[Collected data entries]
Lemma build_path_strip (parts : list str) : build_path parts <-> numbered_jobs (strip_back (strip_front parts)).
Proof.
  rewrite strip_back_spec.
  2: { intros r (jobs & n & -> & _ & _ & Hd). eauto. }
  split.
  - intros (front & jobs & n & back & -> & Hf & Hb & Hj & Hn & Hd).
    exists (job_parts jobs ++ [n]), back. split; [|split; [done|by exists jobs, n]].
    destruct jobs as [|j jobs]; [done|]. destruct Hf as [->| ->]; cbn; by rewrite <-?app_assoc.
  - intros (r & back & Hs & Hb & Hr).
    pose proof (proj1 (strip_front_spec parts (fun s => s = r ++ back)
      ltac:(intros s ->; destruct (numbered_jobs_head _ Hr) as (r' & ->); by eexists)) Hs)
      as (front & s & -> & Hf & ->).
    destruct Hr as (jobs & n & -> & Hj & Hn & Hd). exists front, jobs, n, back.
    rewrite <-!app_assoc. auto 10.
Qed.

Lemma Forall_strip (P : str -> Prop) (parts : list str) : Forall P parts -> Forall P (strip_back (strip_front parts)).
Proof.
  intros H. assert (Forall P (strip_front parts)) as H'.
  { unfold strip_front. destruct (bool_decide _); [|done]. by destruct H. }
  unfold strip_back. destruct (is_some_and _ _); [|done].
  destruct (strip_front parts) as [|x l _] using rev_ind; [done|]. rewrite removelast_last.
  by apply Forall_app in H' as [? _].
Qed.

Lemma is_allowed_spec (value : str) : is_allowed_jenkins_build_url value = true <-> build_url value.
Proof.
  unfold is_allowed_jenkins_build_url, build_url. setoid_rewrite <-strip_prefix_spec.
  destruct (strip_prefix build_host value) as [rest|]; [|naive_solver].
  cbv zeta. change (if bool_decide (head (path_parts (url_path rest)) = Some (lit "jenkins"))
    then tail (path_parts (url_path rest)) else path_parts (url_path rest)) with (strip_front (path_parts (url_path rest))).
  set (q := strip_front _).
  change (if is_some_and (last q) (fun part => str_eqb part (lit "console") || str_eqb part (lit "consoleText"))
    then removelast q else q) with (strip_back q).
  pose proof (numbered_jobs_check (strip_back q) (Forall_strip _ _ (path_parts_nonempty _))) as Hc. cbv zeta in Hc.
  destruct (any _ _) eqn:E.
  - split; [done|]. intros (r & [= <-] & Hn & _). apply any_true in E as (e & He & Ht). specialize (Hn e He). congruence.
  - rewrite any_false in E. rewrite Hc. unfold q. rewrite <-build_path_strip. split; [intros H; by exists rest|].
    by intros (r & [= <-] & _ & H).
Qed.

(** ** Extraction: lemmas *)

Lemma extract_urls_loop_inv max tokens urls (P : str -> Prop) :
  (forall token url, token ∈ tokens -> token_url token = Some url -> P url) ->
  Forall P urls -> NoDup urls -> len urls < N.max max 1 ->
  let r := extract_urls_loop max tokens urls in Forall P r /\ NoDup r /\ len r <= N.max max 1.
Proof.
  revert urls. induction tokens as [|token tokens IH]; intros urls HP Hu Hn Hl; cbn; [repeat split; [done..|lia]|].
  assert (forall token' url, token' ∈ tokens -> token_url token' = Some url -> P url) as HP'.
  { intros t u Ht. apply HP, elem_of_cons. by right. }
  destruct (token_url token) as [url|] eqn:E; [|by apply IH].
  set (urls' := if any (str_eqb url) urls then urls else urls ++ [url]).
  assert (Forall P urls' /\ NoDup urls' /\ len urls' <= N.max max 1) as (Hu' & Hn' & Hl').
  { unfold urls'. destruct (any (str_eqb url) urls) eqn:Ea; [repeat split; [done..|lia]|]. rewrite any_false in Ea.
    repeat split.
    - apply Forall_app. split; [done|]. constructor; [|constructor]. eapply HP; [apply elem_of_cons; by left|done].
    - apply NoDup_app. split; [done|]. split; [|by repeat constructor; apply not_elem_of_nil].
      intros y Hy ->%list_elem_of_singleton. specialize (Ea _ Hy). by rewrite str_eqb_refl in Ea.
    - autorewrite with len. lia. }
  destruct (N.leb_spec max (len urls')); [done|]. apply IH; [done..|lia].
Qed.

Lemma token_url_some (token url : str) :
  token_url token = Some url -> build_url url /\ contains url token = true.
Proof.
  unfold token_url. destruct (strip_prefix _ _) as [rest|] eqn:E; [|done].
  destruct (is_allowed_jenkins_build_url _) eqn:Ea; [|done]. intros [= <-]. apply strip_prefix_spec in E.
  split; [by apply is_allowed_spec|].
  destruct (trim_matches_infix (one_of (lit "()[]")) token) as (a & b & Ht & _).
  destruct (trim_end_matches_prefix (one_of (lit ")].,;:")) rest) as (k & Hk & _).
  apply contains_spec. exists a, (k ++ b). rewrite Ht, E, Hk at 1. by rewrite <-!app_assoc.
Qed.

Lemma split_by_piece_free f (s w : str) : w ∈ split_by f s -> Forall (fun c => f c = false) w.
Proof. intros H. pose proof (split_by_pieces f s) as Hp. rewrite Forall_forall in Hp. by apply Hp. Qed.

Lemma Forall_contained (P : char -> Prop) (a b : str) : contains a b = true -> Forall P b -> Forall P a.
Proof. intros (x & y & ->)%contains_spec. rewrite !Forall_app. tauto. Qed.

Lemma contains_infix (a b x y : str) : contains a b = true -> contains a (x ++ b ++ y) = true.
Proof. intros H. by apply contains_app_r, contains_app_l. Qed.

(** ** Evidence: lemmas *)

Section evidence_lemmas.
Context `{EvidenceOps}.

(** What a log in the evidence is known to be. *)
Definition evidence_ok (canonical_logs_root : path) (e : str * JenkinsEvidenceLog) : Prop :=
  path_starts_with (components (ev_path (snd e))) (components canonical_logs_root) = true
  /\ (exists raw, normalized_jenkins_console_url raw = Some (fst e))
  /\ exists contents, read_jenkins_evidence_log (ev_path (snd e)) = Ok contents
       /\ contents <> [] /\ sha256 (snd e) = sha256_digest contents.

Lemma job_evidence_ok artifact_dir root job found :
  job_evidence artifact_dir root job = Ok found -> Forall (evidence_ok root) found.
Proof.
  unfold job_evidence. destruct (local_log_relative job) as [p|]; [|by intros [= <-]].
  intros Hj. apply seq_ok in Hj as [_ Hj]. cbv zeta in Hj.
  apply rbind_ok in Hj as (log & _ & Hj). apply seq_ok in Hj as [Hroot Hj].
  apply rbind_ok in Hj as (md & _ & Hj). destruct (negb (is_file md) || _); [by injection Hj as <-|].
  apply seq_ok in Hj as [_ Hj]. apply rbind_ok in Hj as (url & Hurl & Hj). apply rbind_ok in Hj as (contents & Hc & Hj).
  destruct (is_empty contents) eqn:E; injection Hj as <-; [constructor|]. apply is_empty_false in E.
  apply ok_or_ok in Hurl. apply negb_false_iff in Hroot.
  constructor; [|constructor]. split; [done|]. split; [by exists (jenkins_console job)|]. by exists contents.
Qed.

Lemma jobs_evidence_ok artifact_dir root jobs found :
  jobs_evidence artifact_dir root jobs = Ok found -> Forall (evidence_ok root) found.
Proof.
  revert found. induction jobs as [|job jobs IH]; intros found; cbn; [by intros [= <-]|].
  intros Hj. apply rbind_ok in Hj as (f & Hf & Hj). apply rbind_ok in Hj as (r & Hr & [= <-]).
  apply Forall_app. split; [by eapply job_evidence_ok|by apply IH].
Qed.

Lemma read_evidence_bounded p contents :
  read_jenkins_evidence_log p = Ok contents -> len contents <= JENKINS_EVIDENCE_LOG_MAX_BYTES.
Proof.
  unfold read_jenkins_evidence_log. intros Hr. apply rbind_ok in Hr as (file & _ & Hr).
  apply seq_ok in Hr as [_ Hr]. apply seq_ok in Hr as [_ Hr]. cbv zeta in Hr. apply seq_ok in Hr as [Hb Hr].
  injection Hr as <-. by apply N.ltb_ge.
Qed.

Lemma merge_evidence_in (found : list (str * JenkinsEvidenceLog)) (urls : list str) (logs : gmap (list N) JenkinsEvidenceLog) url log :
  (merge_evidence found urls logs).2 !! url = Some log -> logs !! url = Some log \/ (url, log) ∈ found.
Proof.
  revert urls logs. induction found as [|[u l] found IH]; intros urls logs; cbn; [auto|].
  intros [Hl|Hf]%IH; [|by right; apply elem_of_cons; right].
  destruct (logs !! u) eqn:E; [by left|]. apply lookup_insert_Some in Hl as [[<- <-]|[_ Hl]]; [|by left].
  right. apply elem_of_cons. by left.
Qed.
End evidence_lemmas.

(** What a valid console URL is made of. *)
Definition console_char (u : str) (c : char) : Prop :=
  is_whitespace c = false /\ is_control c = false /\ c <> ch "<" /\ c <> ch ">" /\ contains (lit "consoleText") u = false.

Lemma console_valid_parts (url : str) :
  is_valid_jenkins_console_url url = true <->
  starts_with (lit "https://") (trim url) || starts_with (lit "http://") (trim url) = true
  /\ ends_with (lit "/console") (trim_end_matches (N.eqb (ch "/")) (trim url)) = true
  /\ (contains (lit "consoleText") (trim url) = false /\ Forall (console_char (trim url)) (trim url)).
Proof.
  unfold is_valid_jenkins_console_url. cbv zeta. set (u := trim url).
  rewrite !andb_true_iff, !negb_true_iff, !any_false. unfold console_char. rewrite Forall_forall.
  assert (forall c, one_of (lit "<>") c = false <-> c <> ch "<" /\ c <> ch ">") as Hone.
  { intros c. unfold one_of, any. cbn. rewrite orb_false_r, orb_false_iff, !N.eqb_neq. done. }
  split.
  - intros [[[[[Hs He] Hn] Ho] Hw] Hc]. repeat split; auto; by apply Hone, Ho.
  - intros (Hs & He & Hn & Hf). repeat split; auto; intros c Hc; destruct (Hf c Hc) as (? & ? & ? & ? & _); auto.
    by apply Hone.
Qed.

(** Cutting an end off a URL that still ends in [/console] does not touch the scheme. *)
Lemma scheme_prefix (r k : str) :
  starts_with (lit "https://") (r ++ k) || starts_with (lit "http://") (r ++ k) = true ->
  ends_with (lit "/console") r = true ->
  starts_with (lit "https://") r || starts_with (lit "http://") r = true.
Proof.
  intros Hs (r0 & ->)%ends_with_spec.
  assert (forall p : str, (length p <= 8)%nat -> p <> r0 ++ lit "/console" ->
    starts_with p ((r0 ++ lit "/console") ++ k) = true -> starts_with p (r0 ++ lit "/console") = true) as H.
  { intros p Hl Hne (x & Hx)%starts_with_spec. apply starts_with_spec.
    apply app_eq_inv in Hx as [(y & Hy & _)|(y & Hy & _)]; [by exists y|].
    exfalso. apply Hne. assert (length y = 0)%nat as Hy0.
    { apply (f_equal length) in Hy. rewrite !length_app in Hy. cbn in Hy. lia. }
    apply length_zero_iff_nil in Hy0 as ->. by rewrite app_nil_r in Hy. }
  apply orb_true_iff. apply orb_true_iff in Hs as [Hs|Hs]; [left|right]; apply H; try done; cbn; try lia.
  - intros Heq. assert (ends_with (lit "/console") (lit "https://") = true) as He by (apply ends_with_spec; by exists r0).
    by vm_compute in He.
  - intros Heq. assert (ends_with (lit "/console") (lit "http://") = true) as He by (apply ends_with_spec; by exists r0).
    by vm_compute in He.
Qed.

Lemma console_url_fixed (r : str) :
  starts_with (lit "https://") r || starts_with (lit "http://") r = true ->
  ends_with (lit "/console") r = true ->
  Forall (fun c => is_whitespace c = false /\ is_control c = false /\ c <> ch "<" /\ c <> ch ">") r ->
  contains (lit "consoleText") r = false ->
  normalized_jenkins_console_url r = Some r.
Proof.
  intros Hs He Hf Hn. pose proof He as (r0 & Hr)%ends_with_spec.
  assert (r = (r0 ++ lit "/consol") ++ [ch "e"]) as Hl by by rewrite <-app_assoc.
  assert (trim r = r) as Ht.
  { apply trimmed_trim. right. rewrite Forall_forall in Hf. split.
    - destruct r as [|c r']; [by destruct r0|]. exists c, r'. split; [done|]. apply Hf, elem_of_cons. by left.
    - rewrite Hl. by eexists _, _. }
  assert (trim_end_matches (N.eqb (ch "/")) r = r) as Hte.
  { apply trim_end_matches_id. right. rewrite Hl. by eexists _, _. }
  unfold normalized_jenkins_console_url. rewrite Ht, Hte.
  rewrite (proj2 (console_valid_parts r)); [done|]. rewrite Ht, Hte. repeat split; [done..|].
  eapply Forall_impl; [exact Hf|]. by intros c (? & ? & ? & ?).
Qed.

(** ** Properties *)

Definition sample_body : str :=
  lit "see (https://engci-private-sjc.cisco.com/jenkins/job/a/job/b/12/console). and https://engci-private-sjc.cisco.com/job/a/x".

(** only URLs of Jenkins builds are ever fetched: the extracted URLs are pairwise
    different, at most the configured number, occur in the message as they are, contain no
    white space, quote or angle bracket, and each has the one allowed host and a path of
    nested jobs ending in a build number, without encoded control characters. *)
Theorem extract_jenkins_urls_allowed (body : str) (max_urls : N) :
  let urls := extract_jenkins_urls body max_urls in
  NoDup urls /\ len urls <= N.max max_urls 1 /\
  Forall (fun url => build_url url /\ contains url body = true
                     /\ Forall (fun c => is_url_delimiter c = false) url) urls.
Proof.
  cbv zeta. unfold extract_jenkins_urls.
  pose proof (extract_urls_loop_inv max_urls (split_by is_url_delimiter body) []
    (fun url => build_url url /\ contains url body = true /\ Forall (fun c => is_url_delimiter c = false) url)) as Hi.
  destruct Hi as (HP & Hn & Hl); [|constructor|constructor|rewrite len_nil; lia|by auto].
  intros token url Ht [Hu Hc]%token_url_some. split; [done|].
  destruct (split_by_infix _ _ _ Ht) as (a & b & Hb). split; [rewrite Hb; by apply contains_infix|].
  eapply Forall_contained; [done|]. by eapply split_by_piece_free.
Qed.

• _THE PROBLEM_
Take each line above that holds the string "Hroot" and copy it.

• _RESULT OF THE EXERCISE_
  apply rbind_ok in Hj as (log & _ & Hj). apply seq_ok in Hj as [Hroot Hj].
  apply ok_or_ok in Hurl. apply negb_false_iff in Hroot.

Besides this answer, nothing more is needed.